From the Seattle Times. Drug companies continue to do what ever they please to get their vaccinations to market even if it means testing them unethically in other countries.
Argentina investigates deaths of vaccinated kids
Argentine authorities are exploring a possible link between the deaths of 14 children and an experimental vaccine they were taking in a clinical trial run by GlaxoSmithKline.
Associated Press Writer
BUENOS AIRES, Argentina —
Argentine authorities are exploring a possible link between the deaths of 14 children and an experimental vaccine they were taking in a clinical trial run by GlaxoSmithKline.
Argentina's food and drug administration is investigating whether the deaths are tied to the Synflorix vaccine, said an agency official who spoke on condition of anonymity because he was not authorized to discuss the case.
The drug, designed to fight pneumonia, ear infections and several other pneumococcal diseases, was manufactured by the London-based GlaxoSmithKline PLC, the world's second-largest drug maker.
A U.S. spokeswoman for Glaxo, Sarah Alspach, said the company is not attributing the deaths to the experimental vaccine, which is being tested in three Latin American countries and in other countries around the world.
An independent board monitoring participants' safety recommended that the Latin American trials be temporarily suspended - which they were in late June - but then gave its OK for tests to resume, she added.

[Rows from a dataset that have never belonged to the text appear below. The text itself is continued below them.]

(* ===== verification/CliCommands.v ===== *)
(** * The committee tool: processing messages, status and upgrades
    ([crates/seal-committee-cli/src/main.rs])

    The commands that follow the registration of the members: processing the
    messages of a key generation and proposing its outcome, looking at a
    committee, voting on an upgrade of its package and executing it, and
    signing what another machine printed. What the commands only print is
    their result here. *)

From Stdlib Require Import NArith Lia.
From stdpp Require Import pretty.
From S2P Require Import Prelude Primitives Ibe Common Chain Committee RpcClient Options CliConfig.
From S2P Require Import Dkg CommitteeCli.

Section cli_commands.
  Context {Tx : Type} {node : FullNode Tx} {sui : SuiTypes} {sym : Symmetric} {crv : Curve}
    {bcs : BcsTypes} {profile : BuildProfile} {dkg : DkgLib} {codecs : DkgCodecs}
    {fs : FileSystem} {yaml : Yaml} {encs : Encodings} {cli : CliLib Tx} {order : HashOrder}.

Definition parse_old_share (s : string) : outcome string Scalar :=
  bytes ← ok_or (hex_decode s) "invalid hex";
  bcs_decode_scalar bytes.

(** ** Processing the messages *)

(** The [state] that the processing updates is dropped at the end. *)
Definition on_dkg {A : Type} (state : DkgState) (m : DM A) : CM A :=
  λ s, let '(r, (_, g)) := m (state, rng s) in
       (r, mkMachine (files s) (world s) g (executed s) (printed s)).

(** [NonZeroU16::new(party_id as u16 + 1)]: the increment must not overflow. *)
Definition share_index (party_id : nat) : outcome string N :=
  let index := (as_u16 party_id + 1)%N in
  if (index <? 2 ^ 16)%N then Ok index else Panic.

Definition partial_pks_of (output : Output) (num_nodes : nat) : outcome string (list string) :=
  try_map (λ party_id,
      index ← share_index party_id;
      Ok (hex_encode_with_format (bcs_g2 (output_eval output index)))) (seq 0 num_nodes).

Definition master_share_of (output : Output) : outcome string (list byte) :=
  match output_shares output ≫= head with
  | Some share => bcs_scalar share
  | None => Err "DKG output did not contain a master share"
  end.

(** What the messages yield: the key, the partial keys, and their hash. *)
Definition process_outputs (state : DkgState) (local_keys : KeysFile)
    (messages : list SignedMessage) (config : string) (next_version : N)
    (old_key_server_pk : option (list byte)) : CM (list byte * list string * list byte) :=
  '(output, messages_hash) ← on_dkg state (process_dkg_messages messages local_keys);
  let key_server_pk_bytes := bcs_g2 (output_c0 output) in
  master_share_bytes ← st_lift (master_share_of output);
  partial_pks ← st_lift (partial_pks_of output (num_nodes (ic_nodes (ds_config state))));
  partial_pks_yaml ← st_lift (yaml_strings partial_pks);
  _ ← on_files (persist_process_outputs str_trim config next_version key_server_pk_bytes
                  old_key_server_pk (str_trim partial_pks_yaml) master_share_bytes);
  config_content ← on_files (load_config config);
  _ ← st_lift (validate_process_outputs_added fields_debug config_content next_version);
  mret (key_server_pk_bytes, partial_pks, messages_hash).
Lemma old_committee_params_inv client committee address party_id share s old s' :
  old_committee_params client committee address party_id
    ((λ key_share, g_mul g_generator key_share) <$> share) s = (Ok old, s') →
  files s' = files s ∧ rotation_of client (world s) committee address party_id share old.
Proof.
  unfold old_committee_params. destruct (sc_old_committee_id committee) as [old_id|] eqn:Hid.
  2: { destruct share; simpl; [by intros [? _]%st_lift_inv|].
       intros [-> ->]%st_ret_inv. done. }
  intros (old_committee & s1 & [H1 F1]%on_chain_inv & H)%st_bind_inv. cbn zeta in H.
  destruct (_ <? _)%N eqn:Hlt; [by apply st_lift_inv in H as [? _]|]. apply N.ltb_ge in Hlt.
  apply st_bind_inv in H as ([ks_id ks] & s2 & [H2 F2]%on_chain_inv & H).
  apply st_bind_inv in H as (infos & ? & [Hinfos ->]%st_lift_inv & H).
  apply st_bind_inv in H as ([] & ? & [Hc%check_old_share_inv ->]%st_lift_inv & H).
  apply st_ret_inv in H as [-> ->]. split; [congruence|].
  destruct Hc as [Hcontains Hshare]. exists old_id, old_committee, (world s1), ks_id, ks, (world s2), infos.
  cbn [oc_threshold oc_new_to_old_mapping oc_expected_old_pks] in *.
  split_and!; try done.
  - intros party pk. by eapply expected_pks_spec.
  - rewrite Hcontains. apply bool_decide_ext. by rewrite fmap_is_Some.
  - intros sh -> Hmember Hln Hlo. destruct (Hshare _ eq_refl) as (old_party & Hmap & Hpk).
    apply (expected_pks_spec _ _ _ _ _ Hinfos) in Hpk as (a & info & Ha & Hi & _ & Hpk).
    destruct (new_to_old_member _ _ _ _ Hln Hlo Hmap) as (a' & Hn & Ho).
    rewrite Hmember in Hn. injection Hn as <-. rewrite Ha in Ho. injection Ho as ->. eauto.
Qed.

(** ** The message *)
Definition message_path (state_dir : string) (party_id : N) : string :=
  state_dir +:+ "/message_" +:+ pretty party_id +:+ ".json".

Lemma sign_message_verifies committee_id m sk nizk sm :
  sign_message committee_id m sk nizk = Ok sm →
  sm_message sm = m ∧ verify_signature committee_id sm (g_mul g_generator sk) = Ok ().
Proof.
  unfold sign_message, verify_signature. intros (b & Hb & [= <-])%bind_ok_inv.
  cbn [sm_message sm_nizk_proof sm_signature]. split; [done|].
  destruct (bcs_payload _); [|done..]. injection Hb as ->. apply bls_sign_verifies.
Qed.

Lemma create_my_message_inv state_dir keys committee_id committee party_id nodes share old s m s' :
  create_my_message state_dir keys committee_id committee party_id nodes share old s = (Ok m, s') →
  match m with
  | None => files s' = files s ∧ is_Some old ∧ share = None
  | Some m =>
      (is_Some old → is_Some share) ∧
      ∃ sm, load_message (message_path state_dir party_id) (files s') = (Ok sm, files s') ∧
        sm_message sm = m ∧
        verify_signature committee_id sm (g_mul g_generator (kf_signing_sk keys)) = Ok ()
  end.
Proof.
  unfold create_my_message. intros H.
  assert ((∃ o, old = Some o ∧ share = None ∧ (Ok m : outcome string _, s') = (Ok None, s)) ∨
    (is_Some old → is_Some share) ∧ ∃ (ns : Nodes) s0, (party ← on_rng_try (new_advanced (kf_enc_sk keys) ns
        (sc_threshold committee) (create_dkg_random_oracle committee_id) share (oc_threshold <$> old));
      message ← on_rng_try (create_message party);
      nizk_proof ← on_rng (nizk_pop_of_secret party);
      signed_message ← st_lift (sign_message committee_id message (kf_signing_sk keys) nizk_proof);
      bytes ← st_lift (bcs_signed_message signed_message);
      message_json ← st_lift (json_of_message (hex_encode bytes));
      _ ← on_files (fs_do (fs_write (message_path state_dir party_id) message_json));
      mret (Some message)) s0 = (Ok m, s')) as [(o & -> & -> & [= -> ->])|[Hos (ns & s0 & Hm)]].
  { destruct old as [o|], share as [sh|];
      [right|left; exists o; split_and!; [done..|by symmetry]|right|right];
      (split; [by eauto|]); apply st_bind_inv in H as (ns & s0 & _ & H); by exists ns, s0. }
  { eauto. }
  clear H.
  apply st_bind_inv in Hm as (party & s1 & _ & H).
  apply st_bind_inv in H as (message & s2 & _ & H).
  apply st_bind_inv in H as (nizk & s3 & _ & H).
  apply st_bind_inv in H as (sm & ? & [Hsm ->]%st_lift_inv & H).
  apply st_bind_inv in H as (b & ? & [Hb ->]%st_lift_inv & H).
  apply st_bind_inv in H as (j & ? & [Hj ->]%st_lift_inv & H).
  apply st_bind_inv in H as ([] & s4 & Hw & [-> ->]%st_ret_inv).
  split; [done|]. exists sm. apply sign_message_verifies in Hsm as [Hsm Hv].
  split; [|done]. unfold on_files, fs_do in Hw.
  destruct (fs_write _ _ _) as [[[]|] f] eqn:Hwrite; simpl in Hw; [|done]. injection Hw as <-.
  cbn [files]. unfold load_message, fs_get, st_map_err, mbind, st_bind, st_get, st_lift.
  rewrite (read_write _ _ _ _ Hwrite). simpl. rewrite (message_json_round_trip _ _ Hj). simpl.
  rewrite message_hex_round_trip. simpl. by rewrite (signed_message_round_trip _ _ Hb).
Qed.
(* ===== verification/MoveCommittee.v ===== *)
(** * Committees on chain ([move/committee/sources/committee.move])

    The objects of the contract, its functions, and the chain as the contract
    changes it: each transaction calls one function and either takes effect
    or aborts. The ticket and the receipt of an upgrade, which one
    transaction passes from call to call, wait on the chain here, so that any
    calls can come between. *)

From Stdlib Require Import NArith Lia.
From S2P Require Import Prelude Utils Primitives Ibe Common Chain MoveLib MoveKeyServer.

Definition ENotMember : N := 0.
Definition EInvalidMembers : N := 1.
Definition EInvalidThreshold : N := 2.
Definition EInsufficientOldMembers : N := 3.
Definition EAlreadyRegistered : N := 4.
Definition ENotRegistered : N := 5.
Definition EAlreadyProposed : N := 6.
Definition EInvalidProposal : N := 7.
Definition EInvalidState : N := 8.
Definition ENameAlreadyTaken : N := 9.
Definition ENotAuthorized : N := 10.
Definition EInvalidPackageDigest : N := 11.
Definition ENoProposalForDigest : N := 12.
Definition ENotEnoughVotes : N := 13.
Definition EWrongVersion : N := 14.
Definition EWrongUpgradeCap : N := 15.

Module SC.
Record MemberInfo : Type := mkMemberInfo {
  enc_pk : list byte;
  signing_pk : list byte;
  url : string;
  name : string;
}.
Lemma mp_degree_take p t z :
  MP.degree p + 1 ≤ t → peval (MP.coefficients p) z = peval (take t (MP.coefficients p)) z.
Proof.
  intros Hdt. destruct (mp_degree_spec p) as [Hhigh _]. destruct p as [l].
  cbn [MP.coefficients] in *.
  rewrite <-(peval_tab_nth (take t l) (length l)) by (rewrite length_take; lia).
  rewrite <-(peval_tab_nth l (length l)) by done. f_equal. apply list_fmap_ext.
  intros i j [-> Hj]%lookup_seq. simpl. destruct (decide (i < t)) as [Hi|Hi].
  + rewrite <-(take_drop t l) at 1. rewrite app_nth1; [done|]. rewrite length_take. lia.
  + rewrite (nth_overflow (take t l)) by (rewrite length_take; lia). apply Hhigh. lia.
Qed.

(** The degree is below a bound exactly when a vector of that length has the
    same values. *)
Lemma mp_degree_bound p t :
  length (MP.coefficients p) ≤ 256 → 0 < t →
  MP.degree p + 1 ≤ t ↔
  ∃ q : Polynomial, length q ≤ t ∧ ∀ z, peval q z = peval (MP.coefficients p) z.
Proof.
  intros Hl Ht. destruct (mp_degree_spec p) as [Hhigh Hd]. destruct p as [l].
  cbn [MP.coefficients] in *. split.
  - intros Hdt. exists (take t l). split; [rewrite length_take; lia|]. intros z.
    symmetry. by apply (mp_degree_take (MP.mkPolynomial l)).
  - intros (q & Hq & Hz). destruct (decide (MP.degree (MP.mkPolynomial l) + 1 ≤ t)); [done|].
    set (d := MP.degree _) in *.
    assert (d < length l) as Hdl.
    { destruct (decide (d < length l)); [done|]. exfalso.
      apply Hd; [lia|]. apply nth_overflow. lia. }
    exfalso. apply Hd; [lia|].
    assert (zip_longest_add l q = replicate (length (zip_longest_add l q)) gf_zero) as E.
    { apply peval_zero_coefficients; [rewrite zip_longest_length; lia|].
      intros z. rewrite peval_zip_longest, Hz. apply byte_xor_nilpotent. }
    assert (nth d (zip_longest_add l q) gf_zero = nth d l gf_zero) as <-.
    { clear -Hdl Hq n. assert (length q ≤ d) as Hqd by lia. clear Hq n. clearbody d.
      revert q d Hdl Hqd. induction l as [|a l IH]; intros [|b q] [|d] Hdl Hqd;
        simpl in *; try done; try lia. apply IH; lia. }
    rewrite E. generalize (length (zip_longest_add l q)). intros m.
    generalize d. induction m as [|m IH]; intros [|d']; simpl; auto.
Qed.

(** ** Counter mode *)
Section counter_mode.
  Context {sym : Symmetric} {sym_laws : SymmetricLaws}.

(** The bytes of a block after its first. *)
Lemma hc_block_rest key l nb i m out :
  0 < i → length m = 32 → i + length l ≤ 32 →
  move_fold (HC.decrypt_byte key) (HC.mkLoop nb (i mod 32) m out) l
  = Ok (HC.mkLoop nb ((i + length l) mod 32) m (out ++ xor_unchecked l (drop i m))).
Proof.
  revert i out. induction l as [|b l IH]; intros i out Hi Hm Hl; cbn [move_fold length].
  { by rewrite Nat.add_0_r, app_nil_r. }
  cbn [length] in Hl. unfold HC.decrypt_byte at 2. cbn [HC.i HC.next_block HC.current_mask HC.results].
  rewrite (Nat.mod_small i 32) by lia.
  rewrite (proj2 (Nat.eqb_neq i 0)), bind_Ok, borrow_nth, bind_Ok by lia.
  rewrite bind_Ok, IH by lia. do 2 f_equal; [f_equal; lia|].
  rewrite (drop_S m (nth i m u8_zero) i).
  - by rewrite <-app_assoc.
  - destruct (lookup_lt_is_Some_2 m i) as [x Hx]; [lia|]. by rewrite (nth_lookup_Some _ _ _ _ Hx).
Qed.

Lemma hc_block key l nb m out :
  l ≠ [] → length l ≤ 32 → (nb + 1 < 2 ^ 64)%N →
  ∃ m', move_fold (HC.decrypt_byte key) (HC.mkLoop nb 0 m out) l
    = Ok (HC.mkLoop (nb + 1) (length l mod 32) m'
        (out ++ xor_unchecked l (hmac Dem.Encryption key (to_bytes nb)))).
Proof.
  intros Hne Hl Hnb. destruct l as [|b l]; [done|]. cbn [move_fold length] in *.
  unfold HC.decrypt_byte at 2. cbn [HC.i HC.next_block HC.current_mask HC.results].
  cbn [Nat.eqb]. rewrite bind_uint, bind_Ok by done.
  set (mask := hmac_sha3_256 key _).
  assert (length mask = 32) as Hm by apply hmac_sha3_256_length.
  rewrite borrow_nth, !bind_Ok by lia. exists mask.
  rewrite (hc_block_rest key l (nb + 1) 1) by lia. do 2 f_equal.
  change (hmac Dem.Encryption key (to_bytes nb)) with mask. rewrite <-app_assoc. f_equal.
  by destruct mask as [|x mask].
Qed.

"We rely on their safety review," Alspach said. "Safety is our primary concern, always, with the development of any new treatment."
More than 19,000 babies have received at least one dose of Synflorix, which Glaxo plans to test on a total of 24,000 infants, she said. The company is still enrolling participants.
But according to the Argentine official, who works at the country's National Medicine, Food and Medical Technology Administration, the agency "received complaints about irregularities in the recruitment of patients" for the drug trial and on July 31 asked that recruitment be suspended.
Glaxo stopped recruiting the following day, saying it had already gathered the necessary number of participants, the official said.
Ana Maria Marchesse, who heads one of two groups that notified the national food and drug administration, told The Associated Press that she'd witnessed "poor ethical management" of patient recruitment.
"They didn't explain to the parents that this was an experimental vaccine, and a lot of the parents who signed consent forms were illiterate," said Marchesse, a pediatrician who heads the Health Professionals' Labor Association in the northern Argentine province of Santiago del Estero, where she said seven of the 14 children died.